The force that is most helpful to me on this journey is the divine energy that comes from our living, loving God. Divine energy keeps me charged so that I can live life fully each day, and will bring me to my destination on the path to total healing. Divine energy encompasses life force, positive thoughts, courage, strength, light, faith, hope, and love – all necessary fuel for our journeys.
Physical death is inevitable for us all. The pain of watching our loved ones die was captured powerfully on last week’s show. I was present when the mother of one of my best friends died from cancer in her home, and it was heart-wrenching for her daughter who held her as she transitioned from this life into the next. Learning to walk the fine line between loving and letting go is a difficult lesson to learn, but I believe we must. When my father was dying of kidney failure, faced with the agonizing decision of whether to take him off life support, I loved him enough to let him go. He would have turned 84 this past Sunday, and he still lives through me, my brother, my mother, and scores of people whose lives he touched. Though our bodies die, as spirits we live forever.
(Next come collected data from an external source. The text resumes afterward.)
(** * useXChat: the message list of a chat bound to an asynchronous agent

    Shallow embedding of the [useXChat] hook (message store, request
    orchestration, display mapping) and the properties of its
    specification.

    Conventions of the embedding:
    - a payload ([SimpleType = string | number | boolean | object]) is a
      value of the inductive [SimpleType]; the code never computes on a
      payload, it only tests truthiness, [typeof ... === 'function'] and
      [Array.isArray], so numbers are represented by their integer values
      and a non-array object by an opaque tag;
    - an id ([number | string]) is a [MsgId]; the hook only ever compares
      an id with a generated string id or prints it in a template literal;
    - [idRef.current] is a natural number (a JavaScript number counts
      exactly far beyond any run);
    - the hook instance is the record [Hook]: the message store, the
      [idRef] counter, the closure variables of every [onRequest] call made
      so far and the log of calls to [agent.request];
    - the agent is external: what it does is a trace of [Event]s delivered
      to the handlers of an activation. An [onError] handler with a
      fallback function stops at its [await]; its continuation is the
      event [FallbackSettled];
    - the store primitive [./useSyncState] is modelled from its
      specification. *)

From Stdlib Require Import List String Ascii ZArith NArith Bool Arith Lia FinFun.
From Stdlib Require Import DecimalString DecimalN DecimalNat DecimalZ.
Import ListNotations.
Open Scope list_scope.
Set Warnings "-register-all".

(* ================================================================== *)
(** ** Data model *)

(** [SimpleType]: string | number | boolean | object. Arrays are objects
    and are told apart by [Array.isArray]. *)
Inductive SimpleType : Type :=
| SString (s : string)
| SNumber (n : Z)
| SBoolean (b : bool)
| SObject (tag : nat)
| SArray (items : list SimpleType).

(** JavaScript truthiness of a payload: the empty string, zero and
    [false] are falsy, every object (arrays included) is truthy. *)
Definition truthy (v : SimpleType) : bool :=
  match v with
  | SString s => negb (String.eqb s EmptyString)
  | SNumber n => negb (Z.eqb n 0)
  | SBoolean b => b
  | SObject _ => true
  | SArray _ => true
  end.

Inductive MessageStatus : Type := local | loading | success | error.

Definition status_eqb (a b : MessageStatus) : bool :=
  match a, b with
  | local, local | loading, loading | success, success | error, error => true
  | _, _ => false
  end.

(** [id: number | string] *)
Inductive MsgId : Type :=
| IdNum (n : Z)
| IdStr (s : string).

(** [===] on two ids *)
Definition id_eqb (a b : MsgId) : bool :=
  match a, b with
  | IdNum x, IdNum y => Z.eqb x y
  | IdStr x, IdStr y => String.eqb x y
  | _, _ => false
  end.
(** * OpenFPA planning and forecasting analytics engine: a shallow embedding

    The Python sources embedded here are
      - [app/services/analytics/driver_based_planning.py]
      - [app/services/forecasting.py]
      - [app/services/planning/revenue_planning.py]
      - [app/api/planning_routes.py]
      - [app/api/simple_analytics_routes.py]
      - [app/services/variance_analysis.py]

    Conventions of the embedding.
      - A Python [float] (and a SQL [NUMERIC]) is a rational number [Q]:
        arithmetic is exact, comparisons are the ones of the code.  Where
        the code can produce a NaN that a claim depends on, the value is an
        [option Q] and [None] stands for NaN.
      - A Python [dict] is an association list in insertion order.
      - A raised exception is the [Raise] outcome of the [Res] monad.
      - Functions of numpy, pandas, the Python runtime and the database that
        are not part of the repository ([np.sqrt], [float(str)], [str(float)],
        [eval], the clock, the random generator, query results) are
        parameters of the definitions that call them. *)

From Stdlib Require Import QArith ZArith List String Ascii Bool Lia Lqa.
From Stdlib Require Import Qround Qabs DecimalString.
From Stdlib Require Import Sorted Permutation.
Import ListNotations.

Open Scope Q_scope.

(** ** Python runtime *)

Module Py.

Inductive PyExc : Type :=
| ValueError
| KeyError
| TypeError
| AttributeError
| IndexError
| ZeroDivisionError
| InvalidFormula.   (* named by the specification only: no source line raises it *)

Inductive Res (A : Type) : Type :=
| Ok (a : A)
| Raise (e : PyExc).

Arguments Ok {A} a.
Arguments Raise {A} e.

Definition bind {A B : Type} (m : Res A) (k : A -> Res B) : Res B :=
  match m with
  | Ok a => k a
  | Raise e => Raise e
  end.

Definition of_option {A : Type} (e : PyExc) (o : option A) : Res A :=
  match o with
  | Some a => Ok a
  | None => Raise e
  end.

(** [d.get(k)] / [k in d] / [d[k] = v] on a dict kept in insertion order. *)
Definition dict (V : Type) : Type := list (string * V).

Fixpoint dict_get {V : Type} (k : string) (d : dict V) : option V :=
  match d with
  | [] => None
  | (k', v) :: d' => if String.eqb k k' then Some v else dict_get k d'
  end.

Definition dict_mem {V : Type} (k : string) (d : dict V) : bool :=
  match dict_get k d with
  | Some _ => true
  | None => false
  end.

Fixpoint dict_set {V : Type} (k : string) (v : V) (d : dict V) : dict V :=
  match d with
  | [] => [(k, v)]
  | (k', v') :: d' =>
      if String.eqb k k' then (k', v) :: d' else (k', v') :: dict_set k v d'
  end.

Definition dict_keys {V : Type} (d : dict V) : list string := map fst d.
Definition dict_values {V : Type} (d : dict V) : list V := map snd d.

(** Truth value of a float: [if x:] is false exactly for zero. *)
Definition truthy (x : Q) : bool := negb (Qeq_bool x 0).

Definition Qlt_bool (x y : Q) : bool := negb (Qle_bool y x).

(** [max(0, x)]: Python keeps the first argument unless the second is greater. *)
Definition max0 (x : Q) : Q := if Qlt_bool 0 x then x else 0.

Definition Qsum (l : list Q) : Q := fold_left Qplus l 0.

(** [max(x, *l)] and [min(x, *l)] *)
Definition list_max (x : Q) (l : list Q) : Q :=
  fold_left (fun m y => if Qlt_bool m y then y else m) l x.

Definition list_min (x : Q) (l : list Q) : Q :=
  fold_left (fun m y => if Qlt_bool y m then y else m) l x.

(** [f"{year}-{month:02d}"] *)
Definition str_int (z : Z) : string := NilZero.string_of_int (Z.to_int z).

Definition format_period (year month : Z) : string :=
  str_int year ++ "-" ++ (if (0 <=? month)%Z && (month <? 10)%Z then "0" else "") ++ str_int month.

(** [s.split(sep)] for a one-character separator. *)
Fixpoint str_split (sep : ascii) (s : string) : list string :=
  match s with
  | EmptyString => [EmptyString]
  | String c s' =>
      if Ascii.eqb c sep then EmptyString :: str_split sep s'
      else match str_split sep s' with
           | [] => [String c EmptyString]
           | w :: ws => String c w :: ws
           end
  end.

(** [c in s] for a one-character [c]. *)
Fixpoint str_contains (c : ascii) (s : string) : bool :=
  match s with
  | EmptyString => false
  | String c' s' => Ascii.eqb c c' || str_contains c s'
  end.

(** [s.replace(old, new)] for a non-empty [old]: leftmost non-overlapping
    occurrences.  [skip] counts the characters of a match still to drop. *)
Fixpoint replace_from (old new : string) (skip : nat) (s : string) : string :=
  match s with
  | EmptyString => EmptyString
  | String c s' =>
      match skip with
      | S k => replace_from old new k s'
      | O =>
          if String.prefix old s
          then new ++ replace_from old new (String.length old - 1) s'
          else String c (replace_from old new 0 s')
      end
  end.
(** * sistema_inventario.py: products and an inventory over a Python object store

    A shallow embedding of the classes [Producto] and [Inventario] of
    [sistema_inventario.py].  Python values are a small tagged union, objects
    live in a store indexed by references, and every method is a function in
    a state-and-exception monad over that store.

    Conventions of the model:
    - [str] is a sequence of code points below 256 (Latin-1); on those,
      [str.strip] and [str.lower] are the tables [isspace] and [lower_char];
    - [int] is [Z]; [float] is IEEE binary64 as [spec_float] with
      precision 53 and maximal exponent 1024;
    - [float(n)] and the implicit conversion of [x * n] for an [int] n raise
      [OverflowError] when n does not round to a finite binary64;
    - [sum] over floats depends on the interpreter: CPython up to 3.11 adds
      from the left ([sum_loop]), CPython from 3.12 on adds with Neumaier's
      compensation ([sum_neumaier]); [sum_impl] names the two. *)

From Stdlib Require Import ZArith Ascii String Bool List Lia.
From Stdlib Require Import SpecFloat.
From stdpp Require Import base option list gmap strings.

Local Open Scope string_scope.
Local Open Scope Z_scope.

(** ** Python strings *)

Module Str.

(** [str.isspace] on one code point below 256: TAB..CR, FS..US, SPACE,
    NEL (0x85) and NBSP (0xA0). *)
Definition isspace (c : ascii) : bool :=
  let n := N_of_ascii c in
  ((9 <=? n) && (n <=? 13) || (28 <=? n) && (n <=? 32)
   || (n =? 133) || (n =? 160))%N.

(** [str.lower] on one code point below 256: A..Z and the Latin-1 capitals
    (0xC0..0xDE without the multiplication sign 0xD7) move up by 32. *)
Definition lower_char (c : ascii) : ascii :=
  let n := N_of_ascii c in
  if ((65 <=? n) && (n <=? 90)
      || (192 <=? n) && (n <=? 222) && negb (n =? 215))%N
  then ascii_of_N (n + 32) else c.

Fixpoint lower (s : string) : string :=
  match s with
  | EmptyString => EmptyString
  | String c s' => String (lower_char c) (lower s')
  end.

Fixpoint lstrip (s : string) : string :=
  match s with
  | EmptyString => EmptyString
  | String c s' => if isspace c then lstrip s' else s
  end.

Fixpoint rstrip (s : string) : string :=
  match s with
  | EmptyString => EmptyString
  | String c s' =>
      match rstrip s' with
      | EmptyString => if isspace c then EmptyString else String c EmptyString
      | r => String c r
      end
  end.

(** [s.strip()] *)
Definition strip (s : string) : string := rstrip (lstrip s).
Lemma sample_without_replacement_witness :
  exists rest,
    Permutation ([monday_5am; tuesday_5am] ++ rest)%list
                [monday_5am; tuesday_5am; undated].
Proof.
  apply (@sample_without_replacement demo 0
           [monday_5am; tuesday_5am; undated] 2 (Some 42) []
           [monday_5am; tuesday_5am] demo_shuffles).
  reflexivity.
Defined.

Lemma dropna_perm {A : Type} (col col' : list (option A)) :
  Permutation col col' -> Permutation (dropna col) (dropna col').
Proof.
  induction 1 as [|c col col' _ IH|c c' col|col1 col2 col3 _ IH1 _ IH2];
    simpl.
  - reflexivity.
  - destruct c; [apply perm_skip|]; exact IH.
  - destruct c, c'; try reflexivity. apply perm_swap.
  - etransitivity; eassumption.
Qed.

Lemma ascending_unique (l1 l2 : list Z) :
  StronglySorted Z.lt l1 -> StronglySorted Z.lt l2 ->
  (forall x, In x l1 <-> In x l2) -> l1 = l2.
Proof.
  intros H1. revert l2.
  induction H1 as [|a l1 _ IH Ha]; intros l2 H2 Hsame.
  - destruct l2 as [|b l2]; [reflexivity|].
    destruct (proj2 (Hsame b)). left. reflexivity.
  - destruct H2 as [|b l2 H2 Hb].
    + destruct (proj1 (Hsame a)). left. reflexivity.
    + rewrite Forall_forall in Ha, Hb.
      assert (a = b).
      { destruct (proj1 (Hsame a) (or_introl eq_refl)) as [E|Hin];
          [congruence|].
        destruct (proj2 (Hsame b) (or_introl eq_refl)) as [E|Hin'];
          [congruence|].
        specialize (Ha _ Hin'). specialize (Hb _ Hin). lia. }
      subst b. f_equal. apply IH; [exact H2|].
      intros x. split; intros Hx.
      * destruct (proj1 (Hsame x) (or_intror Hx)) as [E|Hin]; [|exact Hin].
        specialize (Ha _ Hx). lia.
      * destruct (proj2 (Hsame x) (or_intror Hx)) as [E|Hin]; [|exact Hin].
        specialize (Hb _ Hx). lia.
Qed.
(** X1: the missing documents are the document names of the criteria
    whose flag is not set, in the order of [criteria], whatever the
    mapping. *)
Theorem missing_documents_are_the_unset_flags (files_info : gmap string bool) :
  ∃ r, analyze_project_completeness files_info = Ok r
     ∧ missing_documents r
       = (λ c, c.2.1) <$> filter (λ c, flag files_info c.1 = false) criteria.
Proof.
  unfold analyze_project_completeness.
  assert (Hfold : ∀ cs acc,
             (foldl (score_criterion files_info) acc cs).2
             = acc.2 ++ ((λ c, c.2.1) <$> filter (λ c, flag files_info c.1 = false) cs)).
  { induction cs as [|[k [doc w]] cs IH]; intros [score missing]; simpl.
    - by rewrite app_nil_r.
    - rewrite filter_cons. cbn [fst snd].
      case_decide as Hk; unfold flag in Hk.
      + rewrite Hk, IH. simpl. by rewrite <- app_assoc.
      + apply not_false_iff_true in Hk. by rewrite Hk, IH. }
  specialize (Hfold criteria (#0, [])).
  destruct (foldl _ _ _) as [score missing].
  rewrite truediv_max_score. eexists. split; [reflexivity|]. exact Hfold.
Qed.

(** X2: a key that is not a key of [criteria] is never read: adding it
    to the mapping, with either value, changes nothing in the result. *)
Theorem unknown_key_is_ignored (files_info : gmap string bool)
    (key : string) (value : bool) :
  key ∉ (λ c, c.1) <$> criteria →
  analyze_project_completeness (<[key:=value]> files_info)
  = analyze_project_completeness files_info.
Proof.
  intros Hkey. apply analyze_agree. intros c Hc. unfold flag.
  rewrite lookup_insert_ne; [done|]. intros ->. apply Hkey.
  apply list_elem_of_fmap. by exists c.
Qed.

Lemma unknown_key_is_ignored_witness :
  analyze_project_completeness (<["has_budget":=true]> (all_flags false))
  = analyze_project_completeness (all_flags false).
Proof.
  apply (unknown_key_is_ignored (all_flags false) "has_budget" true).
  intros Hin. unfold criteria in Hin. simpl in Hin.
  repeat (apply elem_of_cons in Hin as [Hin|Hin]; [discriminate Hin|]).
  by apply elem_of_nil in Hin.
Defined.

(** X3: the analysis never raises, and the percentage lies between 0
    and 112.5 for every mapping: it can exceed 100. *)
Theorem percent_between_0_and_112_5 (files_info : gmap string bool) :
  ∃ r, analyze_project_completeness files_info = Ok r
     ∧ PyFloat.leb #0 (completeness_percent r) = true
     ∧ PyFloat.leb (completeness_percent r) #112.5 = true.
Proof.
  rewrite analyze_flags.
  destruct (flag files_info "has_technical_task"), (flag files_info "has_estimate"),
    (flag files_info "has_schedule"), (flag files_info "has_visual_plans");
    eexists; (split; [vm_compute; reflexivity|]); split; vm_compute; reflexivity.
Qed.

(** X4: the percentage is exactly 100 when the technical task, the
    estimate and the schedule are there and the visual plans are not,
    and in no other case. *)
Theorem percent_100_iff (files_info : gmap string bool) :
  ∃ r, analyze_project_completeness files_info = Ok r
     ∧ (completeness_percent r = #100
        ↔ flag files_info "has_technical_task" = true
          ∧ flag files_info "has_estimate" = true
          ∧ flag files_info "has_schedule" = true
          ∧ flag files_info "has_visual_plans" = false).
Proof.
  rewrite analyze_flags.
  destruct (flag files_info "has_technical_task"), (flag files_info "has_estimate"),
    (flag files_info "has_schedule"), (flag files_info "has_visual_plans");
    eexists; (split; [vm_compute; reflexivity|]);
    (split; [vm_compute; intros H; try discriminate H; repeat split
            |intros (H1 & H2 & H3 & H4); try discriminate; vm_compute; reflexivity]).
Qed.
Although there was no mention of spirituality in the Grey’s Anatomy episode, its title says it all. “Be Still my Soul” is the title of an old hymn of the Christian church, and those words capture the essence of what it means to live, and what it means to die. As I end this post, I invite you to read and reflect on the lyrics below or listen meditatively to the soulful recording by singer David Archuleta. May Your Soul be Still as you continue your journey through this life and prepare for the next.
BE STILL MY SOUL
1 Be still, my soul: the Lord is on thy side.
Bear patiently the cross of grief or pain.
Leave to thy God to order and provide,
who through all changes faithful will remain.
Be still, my soul: thy best, thy heavenly Friend
through thorny ways leads to a joyful end.
2 Be still, my soul: thy God doth undertake
to guide the future surely as the past.
Thy hope, thy confidence let nothing shake;
all now mysterious shall be bright at last.
Be still, my soul: the waves and winds still know
His voice who ruled them while He dwelt below.
3 Be still, my soul: the hour is hastening on
when we shall be forever with the Lord;
when disappointment, grief, and fear are gone,
sorrow forgot, love’s purest joys restored.
Be still, my soul: when change and tears are past
all safe and blessed we shall meet at last.
Text: Katharine von Schlegel, 1697 -?